_WHAT THE TASK REQUIRES_
Would you please copy every line from the records that contains the word "simpl"?

_SUPPLIED MATERIAL_
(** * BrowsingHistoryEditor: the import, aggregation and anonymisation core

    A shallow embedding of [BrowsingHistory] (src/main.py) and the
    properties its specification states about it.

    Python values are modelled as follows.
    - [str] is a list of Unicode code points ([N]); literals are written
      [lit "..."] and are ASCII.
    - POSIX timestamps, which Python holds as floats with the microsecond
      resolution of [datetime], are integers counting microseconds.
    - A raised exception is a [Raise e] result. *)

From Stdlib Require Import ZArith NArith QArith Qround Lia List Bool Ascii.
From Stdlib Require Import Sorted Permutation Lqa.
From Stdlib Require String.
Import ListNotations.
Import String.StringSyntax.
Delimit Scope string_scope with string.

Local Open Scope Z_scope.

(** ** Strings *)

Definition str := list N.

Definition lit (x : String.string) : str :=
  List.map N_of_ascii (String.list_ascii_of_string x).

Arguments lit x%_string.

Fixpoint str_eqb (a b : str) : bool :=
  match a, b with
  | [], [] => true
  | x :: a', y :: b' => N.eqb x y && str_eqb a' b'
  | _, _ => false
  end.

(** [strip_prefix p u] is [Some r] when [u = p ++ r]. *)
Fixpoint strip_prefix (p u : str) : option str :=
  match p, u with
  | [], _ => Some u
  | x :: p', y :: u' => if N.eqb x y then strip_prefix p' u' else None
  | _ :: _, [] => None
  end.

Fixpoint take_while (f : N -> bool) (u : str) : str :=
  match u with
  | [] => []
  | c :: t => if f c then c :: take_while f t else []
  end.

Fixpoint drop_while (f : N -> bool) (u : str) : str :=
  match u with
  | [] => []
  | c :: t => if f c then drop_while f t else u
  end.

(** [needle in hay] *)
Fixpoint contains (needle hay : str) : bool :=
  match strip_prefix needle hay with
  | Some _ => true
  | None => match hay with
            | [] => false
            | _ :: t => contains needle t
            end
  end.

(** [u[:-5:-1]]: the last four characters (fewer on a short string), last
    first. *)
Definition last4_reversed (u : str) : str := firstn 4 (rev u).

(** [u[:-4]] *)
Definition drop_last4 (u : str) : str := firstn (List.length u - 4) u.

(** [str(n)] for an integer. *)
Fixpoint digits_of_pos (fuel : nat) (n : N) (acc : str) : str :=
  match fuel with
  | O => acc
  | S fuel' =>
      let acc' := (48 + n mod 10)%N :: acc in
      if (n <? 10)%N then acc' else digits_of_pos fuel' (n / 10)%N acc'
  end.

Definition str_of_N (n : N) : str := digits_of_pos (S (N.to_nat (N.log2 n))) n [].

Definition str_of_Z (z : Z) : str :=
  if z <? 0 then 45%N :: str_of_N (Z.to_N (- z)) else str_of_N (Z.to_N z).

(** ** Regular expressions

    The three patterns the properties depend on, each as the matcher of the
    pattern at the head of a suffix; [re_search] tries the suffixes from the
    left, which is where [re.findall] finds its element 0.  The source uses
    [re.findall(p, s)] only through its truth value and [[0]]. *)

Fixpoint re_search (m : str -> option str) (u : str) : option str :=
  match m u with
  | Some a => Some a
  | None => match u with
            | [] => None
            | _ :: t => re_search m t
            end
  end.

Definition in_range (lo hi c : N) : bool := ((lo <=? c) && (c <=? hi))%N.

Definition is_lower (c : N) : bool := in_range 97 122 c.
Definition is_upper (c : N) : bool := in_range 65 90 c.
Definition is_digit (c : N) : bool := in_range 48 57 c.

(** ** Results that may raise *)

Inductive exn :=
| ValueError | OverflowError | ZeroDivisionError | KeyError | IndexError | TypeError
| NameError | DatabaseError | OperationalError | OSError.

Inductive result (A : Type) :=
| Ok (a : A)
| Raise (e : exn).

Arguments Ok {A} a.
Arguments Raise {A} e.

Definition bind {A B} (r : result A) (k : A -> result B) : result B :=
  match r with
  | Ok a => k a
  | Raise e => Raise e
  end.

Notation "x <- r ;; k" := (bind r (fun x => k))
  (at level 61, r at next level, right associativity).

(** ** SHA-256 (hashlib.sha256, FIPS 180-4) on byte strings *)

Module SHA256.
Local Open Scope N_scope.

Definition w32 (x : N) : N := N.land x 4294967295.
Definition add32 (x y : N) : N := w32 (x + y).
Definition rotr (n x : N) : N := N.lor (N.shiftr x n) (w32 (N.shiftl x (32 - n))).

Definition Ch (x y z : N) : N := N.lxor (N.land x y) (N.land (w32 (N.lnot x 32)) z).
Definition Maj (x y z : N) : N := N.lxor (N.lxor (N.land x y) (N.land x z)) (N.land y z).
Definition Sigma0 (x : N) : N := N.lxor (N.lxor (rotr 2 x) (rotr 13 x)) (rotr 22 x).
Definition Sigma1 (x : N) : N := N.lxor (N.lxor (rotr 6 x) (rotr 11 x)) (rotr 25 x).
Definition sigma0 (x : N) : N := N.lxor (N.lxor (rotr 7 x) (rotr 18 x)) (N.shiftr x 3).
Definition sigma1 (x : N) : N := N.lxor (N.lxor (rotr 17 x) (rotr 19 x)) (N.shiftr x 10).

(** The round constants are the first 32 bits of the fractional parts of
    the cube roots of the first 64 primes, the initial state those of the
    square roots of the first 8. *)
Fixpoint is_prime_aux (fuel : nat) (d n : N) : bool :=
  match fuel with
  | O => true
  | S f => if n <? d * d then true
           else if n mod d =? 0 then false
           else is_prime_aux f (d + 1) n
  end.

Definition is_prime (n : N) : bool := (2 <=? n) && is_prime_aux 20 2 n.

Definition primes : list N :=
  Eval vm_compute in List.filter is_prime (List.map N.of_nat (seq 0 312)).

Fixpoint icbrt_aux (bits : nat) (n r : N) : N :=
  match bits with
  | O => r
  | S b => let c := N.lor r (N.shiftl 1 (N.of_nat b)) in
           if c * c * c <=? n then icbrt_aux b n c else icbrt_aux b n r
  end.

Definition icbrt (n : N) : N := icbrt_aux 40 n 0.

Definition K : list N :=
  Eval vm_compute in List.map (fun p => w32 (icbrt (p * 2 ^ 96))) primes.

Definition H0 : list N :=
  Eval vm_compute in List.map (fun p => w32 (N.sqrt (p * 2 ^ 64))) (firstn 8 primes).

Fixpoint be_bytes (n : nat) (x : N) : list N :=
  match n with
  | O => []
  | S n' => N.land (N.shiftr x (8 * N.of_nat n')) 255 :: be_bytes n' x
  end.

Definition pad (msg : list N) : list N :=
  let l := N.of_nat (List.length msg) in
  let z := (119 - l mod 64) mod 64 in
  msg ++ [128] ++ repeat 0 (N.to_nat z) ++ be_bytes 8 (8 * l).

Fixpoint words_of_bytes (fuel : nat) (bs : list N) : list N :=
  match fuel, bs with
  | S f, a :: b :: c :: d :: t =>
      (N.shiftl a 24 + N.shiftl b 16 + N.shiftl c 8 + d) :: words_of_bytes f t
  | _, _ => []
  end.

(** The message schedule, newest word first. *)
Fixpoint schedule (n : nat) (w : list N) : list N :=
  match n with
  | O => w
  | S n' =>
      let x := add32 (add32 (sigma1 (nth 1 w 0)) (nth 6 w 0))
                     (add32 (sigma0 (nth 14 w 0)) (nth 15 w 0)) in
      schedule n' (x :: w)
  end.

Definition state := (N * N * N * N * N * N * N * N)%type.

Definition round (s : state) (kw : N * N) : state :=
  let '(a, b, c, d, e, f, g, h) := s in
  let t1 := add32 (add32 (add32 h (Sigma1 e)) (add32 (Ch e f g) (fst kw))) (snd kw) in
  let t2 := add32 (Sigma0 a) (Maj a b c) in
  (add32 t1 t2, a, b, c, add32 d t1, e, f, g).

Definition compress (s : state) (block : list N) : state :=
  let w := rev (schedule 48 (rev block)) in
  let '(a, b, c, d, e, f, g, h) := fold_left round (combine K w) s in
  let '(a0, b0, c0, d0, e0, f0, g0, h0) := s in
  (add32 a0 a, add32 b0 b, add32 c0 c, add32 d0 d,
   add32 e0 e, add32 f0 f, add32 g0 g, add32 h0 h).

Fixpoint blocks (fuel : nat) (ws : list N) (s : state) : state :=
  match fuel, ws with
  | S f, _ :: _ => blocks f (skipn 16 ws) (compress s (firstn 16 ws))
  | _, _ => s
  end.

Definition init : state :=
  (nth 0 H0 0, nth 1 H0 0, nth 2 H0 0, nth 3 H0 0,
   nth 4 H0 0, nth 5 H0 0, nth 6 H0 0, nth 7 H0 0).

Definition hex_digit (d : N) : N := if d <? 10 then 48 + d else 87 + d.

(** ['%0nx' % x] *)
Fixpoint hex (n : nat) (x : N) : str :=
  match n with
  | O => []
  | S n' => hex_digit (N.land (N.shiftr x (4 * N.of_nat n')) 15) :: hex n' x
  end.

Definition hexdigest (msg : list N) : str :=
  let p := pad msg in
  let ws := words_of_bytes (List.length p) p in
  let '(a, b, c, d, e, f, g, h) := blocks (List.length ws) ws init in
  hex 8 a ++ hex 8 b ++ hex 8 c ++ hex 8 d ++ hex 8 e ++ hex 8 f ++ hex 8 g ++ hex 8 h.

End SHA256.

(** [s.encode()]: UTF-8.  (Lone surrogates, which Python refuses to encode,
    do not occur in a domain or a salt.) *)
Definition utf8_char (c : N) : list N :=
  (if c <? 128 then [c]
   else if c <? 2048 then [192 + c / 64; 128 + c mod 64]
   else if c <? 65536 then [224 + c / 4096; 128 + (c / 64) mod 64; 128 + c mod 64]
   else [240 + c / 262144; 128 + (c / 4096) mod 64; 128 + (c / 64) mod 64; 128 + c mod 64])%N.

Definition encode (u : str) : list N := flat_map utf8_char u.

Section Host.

---

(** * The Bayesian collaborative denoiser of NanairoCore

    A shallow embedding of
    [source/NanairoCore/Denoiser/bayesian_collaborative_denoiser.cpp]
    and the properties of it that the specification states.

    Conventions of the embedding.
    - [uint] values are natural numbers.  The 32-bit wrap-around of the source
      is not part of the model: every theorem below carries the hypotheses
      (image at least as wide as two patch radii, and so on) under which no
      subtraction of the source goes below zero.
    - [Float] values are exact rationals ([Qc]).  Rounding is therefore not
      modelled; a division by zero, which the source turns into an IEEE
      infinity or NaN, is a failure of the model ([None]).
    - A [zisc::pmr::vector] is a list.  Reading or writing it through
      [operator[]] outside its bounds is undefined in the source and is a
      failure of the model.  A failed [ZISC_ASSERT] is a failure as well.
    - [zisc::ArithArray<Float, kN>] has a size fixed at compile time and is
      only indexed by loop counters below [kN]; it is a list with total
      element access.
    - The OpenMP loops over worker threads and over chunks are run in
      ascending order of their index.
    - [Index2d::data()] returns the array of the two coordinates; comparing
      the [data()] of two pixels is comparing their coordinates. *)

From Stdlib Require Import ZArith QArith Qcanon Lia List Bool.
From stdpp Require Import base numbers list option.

...

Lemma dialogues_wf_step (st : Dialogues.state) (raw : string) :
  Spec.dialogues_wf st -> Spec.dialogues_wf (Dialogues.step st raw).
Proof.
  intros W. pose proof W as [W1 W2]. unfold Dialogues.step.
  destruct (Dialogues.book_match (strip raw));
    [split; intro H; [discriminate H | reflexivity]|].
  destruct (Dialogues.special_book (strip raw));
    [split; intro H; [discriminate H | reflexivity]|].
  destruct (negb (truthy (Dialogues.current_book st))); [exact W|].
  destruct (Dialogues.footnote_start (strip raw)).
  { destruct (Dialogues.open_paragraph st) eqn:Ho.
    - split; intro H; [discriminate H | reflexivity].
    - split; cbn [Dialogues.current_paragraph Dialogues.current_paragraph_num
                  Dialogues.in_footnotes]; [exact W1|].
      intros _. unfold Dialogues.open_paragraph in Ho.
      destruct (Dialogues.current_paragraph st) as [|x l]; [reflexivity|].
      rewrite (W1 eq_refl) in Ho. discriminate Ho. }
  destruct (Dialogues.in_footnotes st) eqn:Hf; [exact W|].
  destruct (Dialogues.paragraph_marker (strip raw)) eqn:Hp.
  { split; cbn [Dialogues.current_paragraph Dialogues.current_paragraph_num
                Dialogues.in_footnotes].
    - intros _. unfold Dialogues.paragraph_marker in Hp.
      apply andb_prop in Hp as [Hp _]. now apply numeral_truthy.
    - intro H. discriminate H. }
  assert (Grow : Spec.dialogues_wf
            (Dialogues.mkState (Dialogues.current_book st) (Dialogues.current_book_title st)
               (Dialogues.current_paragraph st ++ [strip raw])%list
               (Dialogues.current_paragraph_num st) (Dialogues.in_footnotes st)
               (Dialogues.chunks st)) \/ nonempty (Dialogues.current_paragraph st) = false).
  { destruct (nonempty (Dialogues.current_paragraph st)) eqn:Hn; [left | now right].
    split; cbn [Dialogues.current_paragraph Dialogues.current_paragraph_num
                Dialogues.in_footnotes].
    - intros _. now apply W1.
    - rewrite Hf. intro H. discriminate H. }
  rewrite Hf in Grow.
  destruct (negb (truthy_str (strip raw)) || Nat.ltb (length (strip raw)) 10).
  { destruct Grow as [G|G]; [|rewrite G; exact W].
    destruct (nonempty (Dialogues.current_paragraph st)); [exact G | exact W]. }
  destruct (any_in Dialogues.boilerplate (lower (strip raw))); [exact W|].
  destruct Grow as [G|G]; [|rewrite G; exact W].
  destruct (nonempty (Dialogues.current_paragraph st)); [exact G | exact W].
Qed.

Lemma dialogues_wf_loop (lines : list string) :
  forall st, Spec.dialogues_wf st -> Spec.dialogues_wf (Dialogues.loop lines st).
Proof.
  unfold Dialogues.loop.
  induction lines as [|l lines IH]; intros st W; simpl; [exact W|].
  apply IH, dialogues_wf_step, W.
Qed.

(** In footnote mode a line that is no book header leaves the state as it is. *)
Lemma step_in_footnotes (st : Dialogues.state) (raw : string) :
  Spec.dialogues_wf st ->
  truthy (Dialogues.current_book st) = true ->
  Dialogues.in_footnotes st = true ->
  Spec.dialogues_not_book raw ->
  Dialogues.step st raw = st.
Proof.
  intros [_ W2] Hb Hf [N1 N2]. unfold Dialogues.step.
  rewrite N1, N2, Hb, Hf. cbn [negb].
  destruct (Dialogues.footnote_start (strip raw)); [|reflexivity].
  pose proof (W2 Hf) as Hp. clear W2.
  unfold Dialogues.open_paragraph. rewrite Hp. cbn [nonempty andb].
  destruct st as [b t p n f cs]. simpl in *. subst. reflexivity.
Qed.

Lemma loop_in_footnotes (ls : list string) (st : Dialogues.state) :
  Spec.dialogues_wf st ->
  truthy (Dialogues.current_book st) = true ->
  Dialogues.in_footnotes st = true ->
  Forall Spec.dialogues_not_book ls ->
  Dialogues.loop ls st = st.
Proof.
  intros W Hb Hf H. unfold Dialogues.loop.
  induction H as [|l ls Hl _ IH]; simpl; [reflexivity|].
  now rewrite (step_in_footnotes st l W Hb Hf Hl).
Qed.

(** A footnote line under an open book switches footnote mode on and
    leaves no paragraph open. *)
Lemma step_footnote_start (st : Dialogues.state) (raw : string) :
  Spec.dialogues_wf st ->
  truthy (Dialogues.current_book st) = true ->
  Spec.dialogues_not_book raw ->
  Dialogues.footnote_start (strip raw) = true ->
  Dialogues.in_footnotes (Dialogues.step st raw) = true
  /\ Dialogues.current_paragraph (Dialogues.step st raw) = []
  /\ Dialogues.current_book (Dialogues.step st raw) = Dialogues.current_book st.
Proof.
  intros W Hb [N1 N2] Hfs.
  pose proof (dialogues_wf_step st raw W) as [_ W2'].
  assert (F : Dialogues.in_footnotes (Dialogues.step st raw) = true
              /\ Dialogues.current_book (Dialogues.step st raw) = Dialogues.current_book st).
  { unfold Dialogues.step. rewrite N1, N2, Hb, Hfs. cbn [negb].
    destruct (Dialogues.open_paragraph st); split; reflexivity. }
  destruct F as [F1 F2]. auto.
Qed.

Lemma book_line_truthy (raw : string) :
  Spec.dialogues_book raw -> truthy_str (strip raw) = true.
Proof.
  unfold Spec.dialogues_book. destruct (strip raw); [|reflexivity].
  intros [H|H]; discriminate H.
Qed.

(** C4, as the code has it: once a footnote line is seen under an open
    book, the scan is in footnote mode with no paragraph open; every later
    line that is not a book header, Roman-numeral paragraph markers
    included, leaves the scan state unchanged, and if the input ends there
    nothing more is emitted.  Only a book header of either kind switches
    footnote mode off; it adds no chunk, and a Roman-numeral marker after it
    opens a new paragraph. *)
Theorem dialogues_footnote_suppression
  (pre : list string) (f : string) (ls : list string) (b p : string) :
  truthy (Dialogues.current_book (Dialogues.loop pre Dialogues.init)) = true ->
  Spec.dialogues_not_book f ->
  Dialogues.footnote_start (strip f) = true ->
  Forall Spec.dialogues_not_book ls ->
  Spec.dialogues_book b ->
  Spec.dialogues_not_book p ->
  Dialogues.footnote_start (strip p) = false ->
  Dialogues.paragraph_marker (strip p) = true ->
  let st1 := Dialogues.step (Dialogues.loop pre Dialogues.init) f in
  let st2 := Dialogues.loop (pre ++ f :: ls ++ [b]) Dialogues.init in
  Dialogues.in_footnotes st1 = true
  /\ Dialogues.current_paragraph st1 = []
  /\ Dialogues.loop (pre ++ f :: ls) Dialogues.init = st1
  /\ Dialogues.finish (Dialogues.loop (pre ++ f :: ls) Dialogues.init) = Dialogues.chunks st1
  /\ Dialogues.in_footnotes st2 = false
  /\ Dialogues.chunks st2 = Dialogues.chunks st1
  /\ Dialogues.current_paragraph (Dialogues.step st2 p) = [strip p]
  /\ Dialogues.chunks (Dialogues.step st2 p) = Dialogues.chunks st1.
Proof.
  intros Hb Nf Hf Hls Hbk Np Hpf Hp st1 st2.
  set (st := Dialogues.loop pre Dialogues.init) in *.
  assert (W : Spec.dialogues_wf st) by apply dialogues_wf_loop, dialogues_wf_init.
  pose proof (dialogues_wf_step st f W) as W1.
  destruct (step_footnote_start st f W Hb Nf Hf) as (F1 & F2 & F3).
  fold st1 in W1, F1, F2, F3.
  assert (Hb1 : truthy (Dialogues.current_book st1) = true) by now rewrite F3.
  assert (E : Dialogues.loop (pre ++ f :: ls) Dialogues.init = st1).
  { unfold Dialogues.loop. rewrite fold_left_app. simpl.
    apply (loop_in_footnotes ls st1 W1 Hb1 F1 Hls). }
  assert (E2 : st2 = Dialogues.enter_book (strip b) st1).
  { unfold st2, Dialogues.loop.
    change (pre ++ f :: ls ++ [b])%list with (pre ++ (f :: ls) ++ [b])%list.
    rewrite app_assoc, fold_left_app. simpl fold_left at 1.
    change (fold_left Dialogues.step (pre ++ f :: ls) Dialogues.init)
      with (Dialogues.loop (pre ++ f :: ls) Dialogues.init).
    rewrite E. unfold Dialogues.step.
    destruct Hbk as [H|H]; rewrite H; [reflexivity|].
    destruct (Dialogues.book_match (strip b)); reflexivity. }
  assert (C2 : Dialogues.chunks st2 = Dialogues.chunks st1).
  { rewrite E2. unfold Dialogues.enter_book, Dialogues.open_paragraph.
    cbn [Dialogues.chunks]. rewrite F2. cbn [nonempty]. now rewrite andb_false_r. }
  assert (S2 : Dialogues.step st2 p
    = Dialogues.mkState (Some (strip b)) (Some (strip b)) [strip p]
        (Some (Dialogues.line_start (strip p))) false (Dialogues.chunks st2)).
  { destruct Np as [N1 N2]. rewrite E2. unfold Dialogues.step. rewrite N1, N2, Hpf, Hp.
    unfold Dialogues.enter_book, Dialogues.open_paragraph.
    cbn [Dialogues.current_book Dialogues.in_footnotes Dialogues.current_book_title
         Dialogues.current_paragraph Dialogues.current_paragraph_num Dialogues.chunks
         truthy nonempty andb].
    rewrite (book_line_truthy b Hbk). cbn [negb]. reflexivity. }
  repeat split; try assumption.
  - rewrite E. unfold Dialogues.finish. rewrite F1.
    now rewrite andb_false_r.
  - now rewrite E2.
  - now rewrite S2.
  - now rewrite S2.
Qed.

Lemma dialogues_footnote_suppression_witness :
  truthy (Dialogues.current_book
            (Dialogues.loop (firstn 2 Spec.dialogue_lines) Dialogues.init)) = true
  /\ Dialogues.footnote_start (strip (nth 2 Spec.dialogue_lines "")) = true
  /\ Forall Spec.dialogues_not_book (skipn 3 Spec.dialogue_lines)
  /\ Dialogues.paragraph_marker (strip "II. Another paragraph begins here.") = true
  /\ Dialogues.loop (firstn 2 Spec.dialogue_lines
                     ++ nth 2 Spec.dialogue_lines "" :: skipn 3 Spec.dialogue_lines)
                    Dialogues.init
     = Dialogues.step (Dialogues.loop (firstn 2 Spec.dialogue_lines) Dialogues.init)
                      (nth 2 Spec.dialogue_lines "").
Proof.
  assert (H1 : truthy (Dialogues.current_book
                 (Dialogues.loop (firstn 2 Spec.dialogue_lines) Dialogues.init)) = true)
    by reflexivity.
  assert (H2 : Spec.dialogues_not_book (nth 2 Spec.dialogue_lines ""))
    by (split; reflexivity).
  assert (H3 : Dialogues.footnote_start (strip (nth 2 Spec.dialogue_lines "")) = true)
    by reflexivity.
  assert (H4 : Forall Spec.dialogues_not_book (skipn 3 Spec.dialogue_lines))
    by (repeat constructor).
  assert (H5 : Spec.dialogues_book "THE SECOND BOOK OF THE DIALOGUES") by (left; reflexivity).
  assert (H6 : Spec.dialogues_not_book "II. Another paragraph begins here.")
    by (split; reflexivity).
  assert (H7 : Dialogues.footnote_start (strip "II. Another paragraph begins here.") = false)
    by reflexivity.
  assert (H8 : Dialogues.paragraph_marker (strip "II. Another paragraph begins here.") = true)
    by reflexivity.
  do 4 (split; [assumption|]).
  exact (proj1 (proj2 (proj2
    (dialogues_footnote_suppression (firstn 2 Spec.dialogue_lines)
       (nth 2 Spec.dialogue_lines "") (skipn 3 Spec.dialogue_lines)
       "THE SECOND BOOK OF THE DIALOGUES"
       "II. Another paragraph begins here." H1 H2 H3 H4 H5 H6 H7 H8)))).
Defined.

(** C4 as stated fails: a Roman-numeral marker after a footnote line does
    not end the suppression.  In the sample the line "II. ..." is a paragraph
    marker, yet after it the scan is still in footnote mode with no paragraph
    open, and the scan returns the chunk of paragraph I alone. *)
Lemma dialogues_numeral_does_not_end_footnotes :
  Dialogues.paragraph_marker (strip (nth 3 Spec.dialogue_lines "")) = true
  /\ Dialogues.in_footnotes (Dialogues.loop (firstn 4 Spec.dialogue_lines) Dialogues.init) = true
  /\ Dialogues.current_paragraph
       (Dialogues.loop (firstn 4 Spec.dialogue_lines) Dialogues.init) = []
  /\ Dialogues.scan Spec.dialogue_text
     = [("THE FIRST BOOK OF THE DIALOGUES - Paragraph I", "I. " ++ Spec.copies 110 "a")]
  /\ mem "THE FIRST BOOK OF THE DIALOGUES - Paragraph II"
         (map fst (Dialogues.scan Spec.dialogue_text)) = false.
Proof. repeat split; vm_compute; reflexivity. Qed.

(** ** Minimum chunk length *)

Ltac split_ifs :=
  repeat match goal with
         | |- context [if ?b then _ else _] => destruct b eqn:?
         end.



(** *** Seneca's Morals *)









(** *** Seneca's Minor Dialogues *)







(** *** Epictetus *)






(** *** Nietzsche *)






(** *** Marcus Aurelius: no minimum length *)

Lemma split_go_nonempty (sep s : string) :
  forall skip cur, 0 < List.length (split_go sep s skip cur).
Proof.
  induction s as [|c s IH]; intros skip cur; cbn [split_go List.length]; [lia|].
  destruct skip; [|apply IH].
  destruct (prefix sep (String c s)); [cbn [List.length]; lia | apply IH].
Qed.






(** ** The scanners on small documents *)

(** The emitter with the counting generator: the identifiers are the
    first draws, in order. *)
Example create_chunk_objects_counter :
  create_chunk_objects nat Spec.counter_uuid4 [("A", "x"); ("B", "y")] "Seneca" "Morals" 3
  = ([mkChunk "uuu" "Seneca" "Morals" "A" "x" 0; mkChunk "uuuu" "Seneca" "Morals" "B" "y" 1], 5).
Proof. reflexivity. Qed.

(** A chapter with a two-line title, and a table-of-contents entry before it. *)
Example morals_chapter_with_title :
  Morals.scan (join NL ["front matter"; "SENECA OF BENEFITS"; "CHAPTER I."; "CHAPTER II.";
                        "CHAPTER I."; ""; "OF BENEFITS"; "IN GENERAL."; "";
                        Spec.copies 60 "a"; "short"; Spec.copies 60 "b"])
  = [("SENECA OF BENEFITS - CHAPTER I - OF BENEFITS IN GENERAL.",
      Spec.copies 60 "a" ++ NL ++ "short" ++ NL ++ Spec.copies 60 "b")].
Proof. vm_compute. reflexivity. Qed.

_OUTPUT_
  induction lines as [|l lines IH]; intros st W; simpl; [exact W|].
  destruct st as [b t p n f cs]. simpl in *. subst. reflexivity.
  induction H as [|l ls Hl _ IH]; simpl; [reflexivity|].
  { unfold Dialogues.loop. rewrite fold_left_app. simpl.
    rewrite app_assoc, fold_left_app. simpl fold_left at 1.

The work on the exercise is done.